# Exercise aim
Count the lines in the listing below that contain the word "Errno" and report that number alone.
★ ★ ★ ★ ★
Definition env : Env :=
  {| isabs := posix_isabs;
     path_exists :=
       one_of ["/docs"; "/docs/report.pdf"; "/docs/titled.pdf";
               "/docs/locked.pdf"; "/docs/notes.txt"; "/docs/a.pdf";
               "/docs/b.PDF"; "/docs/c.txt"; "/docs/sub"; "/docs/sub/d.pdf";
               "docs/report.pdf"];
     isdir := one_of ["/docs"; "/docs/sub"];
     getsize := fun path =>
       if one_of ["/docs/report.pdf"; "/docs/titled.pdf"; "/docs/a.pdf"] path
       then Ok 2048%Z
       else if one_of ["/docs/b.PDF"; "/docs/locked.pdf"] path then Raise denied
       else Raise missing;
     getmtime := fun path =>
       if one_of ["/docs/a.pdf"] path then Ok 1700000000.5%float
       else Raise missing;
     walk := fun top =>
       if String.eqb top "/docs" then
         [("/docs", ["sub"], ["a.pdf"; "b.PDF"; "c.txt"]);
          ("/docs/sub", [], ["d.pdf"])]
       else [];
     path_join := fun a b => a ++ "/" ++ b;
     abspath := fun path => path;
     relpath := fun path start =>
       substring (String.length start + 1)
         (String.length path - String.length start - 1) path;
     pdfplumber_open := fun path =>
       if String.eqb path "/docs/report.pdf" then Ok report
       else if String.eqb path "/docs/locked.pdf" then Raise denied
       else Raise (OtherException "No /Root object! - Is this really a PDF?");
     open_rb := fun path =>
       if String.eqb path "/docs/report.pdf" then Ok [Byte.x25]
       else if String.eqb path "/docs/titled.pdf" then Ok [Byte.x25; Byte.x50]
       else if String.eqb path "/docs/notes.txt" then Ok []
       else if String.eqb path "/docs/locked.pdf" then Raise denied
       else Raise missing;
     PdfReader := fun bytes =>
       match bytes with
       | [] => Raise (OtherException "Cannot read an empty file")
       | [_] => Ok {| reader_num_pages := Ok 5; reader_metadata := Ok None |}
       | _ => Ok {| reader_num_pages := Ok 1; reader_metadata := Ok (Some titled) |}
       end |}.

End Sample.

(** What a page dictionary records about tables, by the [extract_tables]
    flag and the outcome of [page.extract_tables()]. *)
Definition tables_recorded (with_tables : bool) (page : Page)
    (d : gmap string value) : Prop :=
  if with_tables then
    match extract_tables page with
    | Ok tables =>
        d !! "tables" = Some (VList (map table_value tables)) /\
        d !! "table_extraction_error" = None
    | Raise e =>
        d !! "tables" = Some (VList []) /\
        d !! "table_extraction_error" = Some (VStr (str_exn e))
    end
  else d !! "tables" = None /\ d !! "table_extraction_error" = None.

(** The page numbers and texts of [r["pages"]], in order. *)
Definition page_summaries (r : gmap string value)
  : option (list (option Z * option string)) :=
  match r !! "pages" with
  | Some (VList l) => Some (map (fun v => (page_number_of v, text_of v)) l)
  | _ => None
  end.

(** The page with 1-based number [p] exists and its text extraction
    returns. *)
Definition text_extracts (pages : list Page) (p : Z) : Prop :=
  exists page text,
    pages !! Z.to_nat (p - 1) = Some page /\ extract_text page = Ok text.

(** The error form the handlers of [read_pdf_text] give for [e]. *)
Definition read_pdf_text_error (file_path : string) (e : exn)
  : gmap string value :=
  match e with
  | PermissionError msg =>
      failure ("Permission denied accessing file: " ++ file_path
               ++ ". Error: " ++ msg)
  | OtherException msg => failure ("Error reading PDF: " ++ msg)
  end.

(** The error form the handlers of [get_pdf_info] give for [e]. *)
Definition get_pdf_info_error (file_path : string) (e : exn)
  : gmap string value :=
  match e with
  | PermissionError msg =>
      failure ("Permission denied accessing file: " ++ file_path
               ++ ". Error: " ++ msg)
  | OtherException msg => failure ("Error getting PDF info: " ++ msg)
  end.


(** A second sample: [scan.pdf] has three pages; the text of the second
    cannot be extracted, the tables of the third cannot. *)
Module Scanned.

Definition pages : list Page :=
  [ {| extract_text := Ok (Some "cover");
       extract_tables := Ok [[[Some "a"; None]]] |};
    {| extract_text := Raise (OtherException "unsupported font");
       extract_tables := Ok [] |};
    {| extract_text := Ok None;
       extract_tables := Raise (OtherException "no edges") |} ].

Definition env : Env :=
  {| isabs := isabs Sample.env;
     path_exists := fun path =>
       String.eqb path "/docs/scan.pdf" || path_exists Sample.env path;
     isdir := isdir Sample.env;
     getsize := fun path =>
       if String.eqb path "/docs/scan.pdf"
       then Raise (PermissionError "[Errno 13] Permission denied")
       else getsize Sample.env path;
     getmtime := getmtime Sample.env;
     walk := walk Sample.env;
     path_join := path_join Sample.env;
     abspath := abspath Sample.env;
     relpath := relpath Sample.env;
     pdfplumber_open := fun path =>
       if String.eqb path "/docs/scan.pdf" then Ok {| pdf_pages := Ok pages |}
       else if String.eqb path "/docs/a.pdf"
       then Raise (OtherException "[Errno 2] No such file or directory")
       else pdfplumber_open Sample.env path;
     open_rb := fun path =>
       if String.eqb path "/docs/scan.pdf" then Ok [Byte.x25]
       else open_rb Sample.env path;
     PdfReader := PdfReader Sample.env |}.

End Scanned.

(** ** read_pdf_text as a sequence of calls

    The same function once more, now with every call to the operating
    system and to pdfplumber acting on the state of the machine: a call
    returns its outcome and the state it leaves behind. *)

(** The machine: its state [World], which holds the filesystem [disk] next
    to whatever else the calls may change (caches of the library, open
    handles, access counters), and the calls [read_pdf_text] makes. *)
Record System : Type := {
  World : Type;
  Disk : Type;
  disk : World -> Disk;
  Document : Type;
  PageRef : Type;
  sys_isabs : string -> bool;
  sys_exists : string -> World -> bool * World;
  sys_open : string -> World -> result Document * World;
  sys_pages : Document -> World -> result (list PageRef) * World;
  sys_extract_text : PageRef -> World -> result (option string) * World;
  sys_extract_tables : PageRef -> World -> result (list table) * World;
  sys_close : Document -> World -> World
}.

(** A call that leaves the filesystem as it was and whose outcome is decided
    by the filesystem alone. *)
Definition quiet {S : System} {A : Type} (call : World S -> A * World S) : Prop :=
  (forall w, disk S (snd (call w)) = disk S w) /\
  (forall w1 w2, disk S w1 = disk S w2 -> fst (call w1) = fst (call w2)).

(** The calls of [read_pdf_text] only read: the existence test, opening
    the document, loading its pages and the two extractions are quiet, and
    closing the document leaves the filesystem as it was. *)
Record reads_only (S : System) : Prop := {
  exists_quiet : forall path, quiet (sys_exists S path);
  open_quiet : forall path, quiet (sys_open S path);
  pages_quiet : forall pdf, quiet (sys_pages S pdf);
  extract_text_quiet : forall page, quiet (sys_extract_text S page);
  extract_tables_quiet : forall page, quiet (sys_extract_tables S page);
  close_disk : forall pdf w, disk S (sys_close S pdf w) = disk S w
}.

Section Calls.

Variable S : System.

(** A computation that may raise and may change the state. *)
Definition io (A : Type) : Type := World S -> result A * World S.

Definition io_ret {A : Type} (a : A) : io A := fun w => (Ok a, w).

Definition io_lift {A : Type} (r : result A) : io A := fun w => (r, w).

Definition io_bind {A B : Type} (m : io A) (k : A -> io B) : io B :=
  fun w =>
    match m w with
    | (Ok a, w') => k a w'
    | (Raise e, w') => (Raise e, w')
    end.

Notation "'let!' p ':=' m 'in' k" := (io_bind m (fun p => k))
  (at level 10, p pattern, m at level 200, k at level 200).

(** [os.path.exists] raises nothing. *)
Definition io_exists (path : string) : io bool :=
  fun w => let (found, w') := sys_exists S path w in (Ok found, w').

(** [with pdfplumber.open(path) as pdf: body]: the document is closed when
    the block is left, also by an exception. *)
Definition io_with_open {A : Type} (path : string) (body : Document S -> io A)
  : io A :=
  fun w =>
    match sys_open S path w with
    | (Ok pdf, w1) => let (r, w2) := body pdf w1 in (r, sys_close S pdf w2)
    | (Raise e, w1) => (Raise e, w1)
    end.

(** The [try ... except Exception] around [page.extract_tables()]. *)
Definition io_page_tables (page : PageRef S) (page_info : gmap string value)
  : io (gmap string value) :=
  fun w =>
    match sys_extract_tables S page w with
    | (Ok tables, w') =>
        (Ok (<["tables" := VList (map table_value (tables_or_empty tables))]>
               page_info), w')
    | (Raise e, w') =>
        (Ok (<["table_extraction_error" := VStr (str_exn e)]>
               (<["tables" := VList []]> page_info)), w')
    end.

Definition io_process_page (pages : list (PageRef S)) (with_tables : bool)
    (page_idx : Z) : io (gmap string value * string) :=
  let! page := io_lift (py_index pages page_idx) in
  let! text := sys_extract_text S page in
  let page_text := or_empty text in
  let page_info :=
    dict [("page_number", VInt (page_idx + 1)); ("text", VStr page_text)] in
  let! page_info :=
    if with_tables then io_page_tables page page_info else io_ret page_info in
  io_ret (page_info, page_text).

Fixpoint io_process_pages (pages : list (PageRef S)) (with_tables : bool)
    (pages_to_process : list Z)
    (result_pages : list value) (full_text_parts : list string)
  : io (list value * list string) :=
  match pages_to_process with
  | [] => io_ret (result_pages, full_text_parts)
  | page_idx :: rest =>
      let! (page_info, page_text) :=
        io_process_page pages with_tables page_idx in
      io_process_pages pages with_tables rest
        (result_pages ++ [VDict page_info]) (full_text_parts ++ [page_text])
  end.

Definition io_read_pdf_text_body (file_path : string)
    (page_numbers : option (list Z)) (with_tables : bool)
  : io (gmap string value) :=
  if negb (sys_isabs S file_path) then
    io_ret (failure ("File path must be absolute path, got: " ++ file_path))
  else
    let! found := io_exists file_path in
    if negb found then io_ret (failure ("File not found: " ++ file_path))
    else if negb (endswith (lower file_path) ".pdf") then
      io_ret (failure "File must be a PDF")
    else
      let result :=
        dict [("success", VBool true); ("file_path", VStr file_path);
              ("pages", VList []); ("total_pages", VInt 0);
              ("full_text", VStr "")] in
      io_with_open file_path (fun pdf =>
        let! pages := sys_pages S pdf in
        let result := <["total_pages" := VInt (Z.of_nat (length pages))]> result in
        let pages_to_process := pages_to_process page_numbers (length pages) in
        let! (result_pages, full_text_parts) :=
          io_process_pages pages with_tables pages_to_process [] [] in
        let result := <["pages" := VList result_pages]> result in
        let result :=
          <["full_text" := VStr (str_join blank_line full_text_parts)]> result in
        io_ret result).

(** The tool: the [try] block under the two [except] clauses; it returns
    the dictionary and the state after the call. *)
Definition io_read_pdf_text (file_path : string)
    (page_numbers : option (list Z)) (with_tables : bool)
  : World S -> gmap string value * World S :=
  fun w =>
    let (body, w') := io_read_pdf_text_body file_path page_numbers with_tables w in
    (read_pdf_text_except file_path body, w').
★ ★ ★ ★ ★
# Task result
2